肺腺癌多药耐药细胞特异表达基因的克隆与鉴定

目的：克隆和筛选肺腺癌多药耐药细胞特异表达基因，方法：将肺腺癌多药耐药细胞（SPC－A－1／CDDP）作为实验方，肺腺癌细胞（SPC－A－1）作为对照方，应用抑制消减杂交技术，构建实验方特异表达cDNA消减文库；用斑点杂交法初步筛选cDNA消减文库后，将获得的阳性克隆进行测序和同源性分析（Genbank)，对新的cDNA序列进行Northern blot杂交验证。结果：建立了一个肺腺癌多药耐药细胞（SPC－A－1／CDDP）特异表达cDNA消减文库，斑点杂交法初步筛选显示23个个克隆中有SPC－A－1／CDDP特异表达cDNA片断，测序和同源性分析表明2个cDNA片断为新序列，其余cDNA片段与已知基因有93％－100％的同源性，Northern blot杂交结果表明2个新的cDNA片断来自SPC－A－1／CDDP细胞。结论：2个新的cDNA序列可能为未知肺腺癌多药耐药相关基因序列；抑制消减杂交法是克隆特异表达基因的有效方法。

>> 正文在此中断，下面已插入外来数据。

Lemma Qtrunc_fraction (dim : Z) (q : Q) :
  0 <= dim -> (0 <= q)%Q -> (q <= 1)%Q ->
  0 <= Qtrunc (inject_Z dim * q) <= dim.
Proof.
  intros Hdim Hlo Hhi.
  assert (0 <= inject_Z dim)%Q as Hd.
  { change 0%Q with (inject_Z 0). by rewrite <- Zle_Qle. }
  assert (0 <= inject_Z dim * q)%Q as Hpos by (by apply Qmult_le_0_compat).
  assert (inject_Z dim * q <= inject_Z dim)%Q as Hle.
  { rewrite <- (Qmult_1_r (inject_Z dim)) at 2.
    rewrite (Qmult_comm (inject_Z dim) q), (Qmult_comm (inject_Z dim) 1).
    by apply Qmult_le_compat_r. }
  rewrite ClipsFacts.Qtrunc_floor by done. split.
  - change 0 with (Qfloor 0). by apply Qfloor_resp_le.
  - eapply Z.le_trans; [apply Qfloor_resp_le; exact Hle |].
    rewrite Qfloor_Z. lia.
Qed.

Lemma Qtrunc_fraction_strict (dim : Z) (q : Q) :
  0 < dim -> (0 <= q)%Q -> (q < 1)%Q ->
  0 <= Qtrunc (inject_Z dim * q) < dim.
Proof.
  intros Hdim Hlo Hhi.
  assert (0 < inject_Z dim)%Q as Hd.
  { change 0%Q with (inject_Z 0). by rewrite <- Zlt_Qlt. }
  assert (0 <= inject_Z dim * q)%Q as Hpos
    by (apply Qmult_le_0_compat; [by apply Qlt_le_weak | done]).
  assert (inject_Z dim * q < inject_Z dim)%Q as Hlt.
  { rewrite <- (Qmult_1_r (inject_Z dim)) at 2. by apply Qmult_lt_l. }
  rewrite ClipsFacts.Qtrunc_floor by done. split.
  - change 0 with (Qfloor 0). by apply Qfloor_resp_le.
  - rewrite Zlt_Qlt. eapply Qle_lt_trans; [apply Qfloor_le | exact Hlt].
Qed.

Lemma Qtrunc_whole (dim : Z) (q : Q) :
  (q == 1)%Q -> Qtrunc (inject_Z dim * q) = dim.
Proof.
  intros Hq. apply ClipsFacts.Qtrunc_integer. rewrite Hq. ring.
Qed.
(** * ThunderDB: storage worker, block index, mock transport, 2PC coordinator

    A shallow embedding of the parts of ThunderDB that the specification
    talks about, and the theorems that relate the two.

    - [Storage]   : [storage.Storage] and its Prepare / Commit / Rollback
                    (the sqlite3-backed two-phase-commit worker).
    - [BlockIndex]: [sqlchain.blockNode], [ancestor] and [indexKey].
    - [Transport] : the receive loop of [MockTransport.sendRequest].
    - [TwoPC]     : the coordinator's [Put] and the Raft test worker. *)

From Stdlib Require Import ZArith NArith List String Bool Lia DecimalString.
From stdpp Require Import base option list gmap strings.

Local Open Scope Z_scope.

(* ===================================================================== *)
(** ** Errors shared by the packages *)
(* ===================================================================== *)

(** Go's [error] values.  The three errors built by the storage worker are
    kept apart by constructor; [ErrInconsistentState] carries the three
    numbers that [fmt.Errorf] formats into its message.  [ErrOther] is any
    error that comes from somewhere else (the SQL driver, a hook, a
    cancelled context), identified by its text. *)
Inductive error : Type :=
| ErrUnexpectedBatchType
| ErrInconsistentState (conn seq time : N)
| ErrTxNotPrepared
| ErrOther (msg : string).

Definition error_eqb (x y : error) : bool :=
  match x, y with
  | ErrUnexpectedBatchType, ErrUnexpectedBatchType => true
  | ErrInconsistentState a b c, ErrInconsistentState a' b' c' =>
      N.eqb a a' && N.eqb b b' && N.eqb c c'
  | ErrTxNotPrepared, ErrTxNotPrepared => true
  | ErrOther m, ErrOther m' => String.eqb m m'
  | _, _ => false
  end.

(* ===================================================================== *)
(** ** package storage *)
(* ===================================================================== *)

Module Storage.

(** [type ExecLog struct] *)
Record ExecLog : Type := mkExecLog {
  el_ConnectionID : N;
  el_SeqNo        : N;
  el_Timestamp    : N;
  el_Queries      : list string
}.

(** [type TxID struct] *)
Record TxID : Type := mkTxID {
  ConnectionID : N;
  SeqNo        : N;
  Timestamp    : N
}.

(** [func equalTxID] *)
Definition equalTxID (x y : TxID) : bool :=
  N.eqb (ConnectionID x) (ConnectionID y)
  && N.eqb (SeqNo x) (SeqNo y)
  && N.eqb (Timestamp x) (Timestamp y).

(** The [TxID{el.ConnectionID, el.SeqNo, el.Timestamp}] literal that every
    phase method builds from the incoming batch. *)
Definition txidOf (el : ExecLog) : TxID :=
  mkTxID (el_ConnectionID el) (el_SeqNo el) (el_Timestamp el).

(** [twopc.WriteBatch] is an empty interface; the worker downcasts it with
    a type assertion to [*ExecLog].  Any other dynamic type is [WBOther]. *)
Inductive WriteBatch : Type :=
| WBExecLog (el : ExecLog)
| WBOther.

(** The part of [database/sql] the worker calls.  [World] is the state of
    the database engine as a whole, threaded through every call; [Tx] is
    the [*sql.Tx] handle; [Ctx] the [context.Context] passed down.
    [BeginTx] returns either a handle or an error, as [sql.DB.BeginTx]
    does (the handle is nil exactly when the error is not). *)
Class SqlEngine : Type := {
  World : Type;
  Tx    : Type;
  Ctx   : Type;
  BeginTx     : Ctx -> World -> World * (Tx + error);
  ExecContext : Tx -> Ctx -> string -> World -> World * option error;
  TxRollback  : Tx -> World -> World * option error;
  TxCommit    : Tx -> World -> World * option error
}.

Section WithEngine.

Context {E : SqlEngine}.

(** [type Storage struct]; the mutex is held across each phase method, so
    a method is one atomic transition and the lock is not represented.
    The [db] handle is the engine itself. *)
Record Storage : Type := mkStorage {
  dsn     : string;
  tx      : option Tx;
  id      : TxID;
  queries : list string
}.

(** The error of the two [fmt.Errorf("twopc: inconsistent state, ...")]
    calls: it formats the stored id. *)
Definition inconsistent (s : Storage) : error :=
  ErrInconsistentState (ConnectionID (id s)) (SeqNo (id s)) (Timestamp (id s)).

(** [Storage.Prepare]: Prepare implements prepare method of two-phase
    commit worker. *)
Definition Prepare (ctx : Ctx) (wb : WriteBatch) (s : Storage) (w : World)
  : Storage * World * option error :=
  match wb with
  | WBOther => (s, w, Some ErrUnexpectedBatchType)
  | WBExecLog el =>
      match tx s with
      | Some _ =>
          if equalTxID (id s) (txidOf el)
          then (mkStorage (dsn s) (tx s) (id s) (el_Queries el), w, None)
          else (s, w, Some (inconsistent s))
      | None =>
          match BeginTx ctx w with
          | (w', inr err) => (mkStorage (dsn s) None (id s) (queries s), w', Some err)
          | (w', inl t) =>
              (mkStorage (dsn s) (Some t) (txidOf el) (el_Queries el), w', None)
          end
      end
  end.

(** The [for _, q := range s.queries] loop of Commit: runs the statements
    in order and stops at the first error, which it returns together with
    the world reached. *)
Fixpoint execAll (t : Tx) (ctx : Ctx) (qs : list string) (w : World)
  : World * option error :=
  match qs with
  | [] => (w, None)
  | q :: rest =>
      match ExecContext t ctx q w with
      | (w', Some err) => (w', Some err)
      | (w', None) => execAll t ctx rest w'
      end
  end.
(** [a] may stand before [b] under ORDER BY relevance_score DESC,
    created_utc DESC. *)
Definition ranked_before (a b : IdeaCandidate.t) : Prop :=
  PyFloat.lt (IdeaCandidate.relevance_score b) (IdeaCandidate.relevance_score a) = true
  \/ (PyFloat.eq (IdeaCandidate.relevance_score a) (IdeaCandidate.relevance_score b) = true
      /\ IdeaCandidate.created_utc b <= IdeaCandidate.created_utc a).

(** ** pipeline.py *)

Module RunResult.
Record t := mk {
  status : string;
  fetched_posts : Z;
  extracted_ideas : Z;
  window_ideas : Z;
  started_utc : Z;
  finished_utc : Z;
  csv_path : option string;
  report_path : option string;
  email_sent : bool;
  message : string
}.
End RunResult.

(** The date of the proleptic Gregorian calendar that lies [days] days
    after 1970-01-01: the year, the month and the day of the month. The
    count starts at the first of March of a year that is a multiple of
    400, so that the leap day is the last day of a year of the count. *)
Definition civil_from_days (days : Z) : Z * Z * Z :=
  let shifted := days + 719468 in
  let era := shifted / 146097 in
  let day_of_era := shifted - era * 146097 in
  let year_of_era :=
    (day_of_era - day_of_era / 1460 + day_of_era / 36524 - day_of_era / 146096) / 365 in
  let day_of_year :=
    day_of_era - (365 * year_of_era + year_of_era / 4 - year_of_era / 100) in
  let shifted_month := (5 * day_of_year + 2) / 153 in
  let day := day_of_year - (153 * shifted_month + 2) / 5 + 1 in
  let month := if shifted_month <? 10 then shifted_month + 3 else shifted_month - 9 in
  let year := year_of_era + era * 400 + (if month <=? 2 then 1 else 0) in
  (year, month, day).

(** [f"{n:0{width}d}"] for [n >= 0]. *)
Definition zero_padded (width : nat) (n : Z) : string :=
  let digits := pretty n in
  String.append
    (string_of_list_ascii (repeat "0"%char (width - String.length digits))) digits.

(** [strftime("%Y-%m-%d")] and [strftime("%Y%m%d_%H%M%S")] of the wall
    clock that shows [seconds] seconds since its 1970-01-01 00:00:00. The
    year is written with four digits, as it is from the year 1000 on. *)
Definition strftime_date (seconds : Z) : string :=
  let '(year, month, day) := civil_from_days (seconds / 86400) in
  String.concat "-" [zero_padded 4 year; zero_padded 2 month; zero_padded 2 day].
Definition set_issues (f : field) (l : list issue) (es : FieldErrors)
  : FieldErrors :=
  match f with
  | f_backgroundImageUrl =>
      {| backgroundImageUrl_issues := l;
         backgroundColor_issues := backgroundColor_issues es;
         screensaverIdleMinutes_issues := screensaverIdleMinutes_issues es |}
  | f_backgroundColor =>
      {| backgroundImageUrl_issues := backgroundImageUrl_issues es;
         backgroundColor_issues := l;
         screensaverIdleMinutes_issues := screensaverIdleMinutes_issues es |}
  | f_screensaverIdleMinutes =>
      {| backgroundImageUrl_issues := backgroundImageUrl_issues es;
         backgroundColor_issues := backgroundColor_issues es;
         screensaverIdleMinutes_issues := l |}
  end.

(** The change handler [register(name)] gives an input, for a form that
    validates at submission and, once it has been submitted, again at
    every change: the value is stored, and if [isSubmitted] the resolver
    runs on the values and the issues of this field, and of this field
    only, are replaced by what it reports. *)
Definition onChange (isSubmitted : bool) (f : field) (v : value) : Eff unit :=
  setValue f v ;;
  if isSubmitted then
    st <- get ;;
    modify
      (with_errors
         (set_issues f (get_issues f (resolver_errors (values st))) (errors st)))
  else ret tt.

(** [{currentImageUrl && <img src={currentImageUrl} />}]: the source of the
    preview image, when the preview is rendered. *)
Definition preview (st : state) : option value :=
  if truthy (currentImageUrl st) then Some (currentImageUrl st) else None.

(** The preview state and the image field of the form hold the same
    value. *)
Definition in_sync (st : state) : Prop :=
  currentImageUrl st = backgroundImageUrl (values st).

(** What the schema lets through, field by field. *)
Definition acceptable_color (v : value) : Prop :=
  v = Undefined \/ exists c, v = Str c /\ c <> "".

Definition acceptable_minutes (v : value) : Prop :=
  v = Undefined \/
  (isNaN (ToNumber v) = false /\
   isInteger (ToNumber v) = true /\
   lt (ToNumber v) (of_Z 1) = false).

(** A row this form may send: the image URL null or a non-empty string,
    the colour a non-empty string, the minutes a whole Number at least
    1. *)
Definition sendable (row : AppSettings) : Prop :=
  (background_image_url row = Null \/
   exists u, background_image_url row = Str u /\ u <> "") /\
  (exists c, background_color row = Str c /\ c <> "") /\
  (exists x, screensaver_idle_minutes row = Num x /\
             isInteger x = true /\ le (of_Z 1) x = true).

End DisplaySettings.

(** ** The component over time

    A step is one task of the event loop: an event together with the
    part of its handler that runs before the handler has to wait for the
    backend.  A submission is started by a submit event of the form, or by
    a click on the submit button, which is a submit event unless the button
    is disabled; it is finished by the answer to its upsert.  The resolver
    of the form asks nothing of the outside, so a submit event is followed
    by validation and, for valid values, by the upsert request within its
    own task.  [saving] holds the parsed values of the submissions whose
    upsert is not answered yet.  [isSubmitted] is the flag of that name the
    form library keeps: set at the end of a submission, it makes every
    later change of a field validate that field again. *)

Module Lifecycle.
Import JS Zod Backend DisplaySettings.

Record world : Type := {
  component : state;
  isSubmitted : bool;
  saving : list DisplaySettingsFormValues;
  log : list event
}.

Definition start : world :=
  {| component := initial; isSubmitted := false; saving := []; log := [] |}.

Inductive input : Type :=
  | Loaded (resp : Response AppSettings)
  | Typed (f : field) (v : value)
  | Picked (files : option (list File)) (env : UploadEnv)
  | Submitted
  | Clicked
  | Saved (resp : Response value).

(** A handler that runs from its start to its end within one step. *)
Definition within_step {A : Type} (m : Eff A) (w : world) : world :=
  {| component := state_after m (component w);
     isSubmitted := isSubmitted w;
     saving := saving w;
     log := (log w ++ trace m (component w))%list |}.

(** [handleSubmit(onSubmit)] up to the point where it waits: when the
    values are valid [onSubmit] has sent its request and the upsert is in
    flight; otherwise the handler is over. *)
Definition begin_submission (w : world) : world :=
  let w' := within_step handleSubmit_begin w in
  match outcome handleSubmit_begin (component w) with
  | inr (Some parsed) =>
      {| component := component w';
         isSubmitted := isSubmitted w;
         saving := (saving w ++ [parsed])%list;
         log := (log w' ++ [onSubmit_request parsed])%list |}
  | inr None | inl _ =>
      {| component := component w';
         isSubmitted := true;
         saving := saving w;
         log := log w' |}
  end.

(** The rest of [handleSubmit(onSubmit)], run when the upsert is
    answered: the rest of [onSubmit], then the end of [handleSubmit]. *)
Definition end_submission (resp : Response value)
    (rest : list DisplaySettingsFormValues) (w : world) : world :=
  let finish :=
    (r <- attempt (emit_all (onSubmit_answer resp)) ;; handleSubmit_end r)%eff in
  {| component := state_after finish (component w);
     isSubmitted := true;
     saving := rest;
     log := (log w ++ trace finish (component w))%list |}.

(** One event; [None] when the event cannot happen in [w]: only an
    upsert in flight can be answered.  A click on the disabled button
    changes nothing. *)
Definition step (w : world) (i : input) : option world :=
  match i with
  | Loaded resp => Some (within_step (fetchSettings resp) w)
  | Typed f v => Some (within_step (onChange (isSubmitted w) f v) w)
  | Picked files env => Some (within_step (handleImageUpload files env) w)
  | Submitted => Some (begin_submission w)
  | Clicked =>
      if submit_disabled (component w) then Some w
      else Some (begin_submission w)
  | Saved resp =>
      match saving w with
      | [] => None
      | _ :: rest => Some (end_submission resp rest w)
      end
  end.

Fixpoint run (w : world) (ins : list input) : option world :=
  match ins with
  | [] => Some w
  | i :: ins' =>
      match step w i with
      | Some w' => run w' ins'
      | None => None
      end
  end.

Suppression Subtractive Hybridization Identified Genes Differentially Expressed in a Multidrug Resistance Cell Line of Human Lung Adenocarcinoma

Objective: The aim of this study was to clone and screen multidrug resistance related gene of human adenocarcinoma cell. Methods: The suppression subtractive hybridization (SSH) was performed on human adenocarcinoma multidrug resistance cell line (SPC-A-1/CDDP, as tester) and human adenocarcinoma cell line (SPC-A-1, as driver). After the subtracted cDNA library being constructed, the dot blots was used to screen the subtracted cDNA library with forward and reverse-subtracted cDNA probes. The differentially expressed cDNA fragments in SPC-A-1/CDDP was sequenced and analyzed through Genbank with Blast search. The novel cDNA sequences were analyzed by Northern blots. Results: A high quality subtracted cDNA library was constructed. Twenty-three differentially expressed cDNA fragments in SPC-A-1/CDDP were identified. Two of them were novel cDNA sequences and the others had 93％－100％ homology with the known genes respectively. Northern blots indicated the novel cDNA sequences only expressed in SPC-A-1/CDDP cell. Conclusion: The novel cDNA sequences might be multidrug resistance related genes in human lung adenocarcinoma. SSH is a powerful technique to identify differentially expressed genes.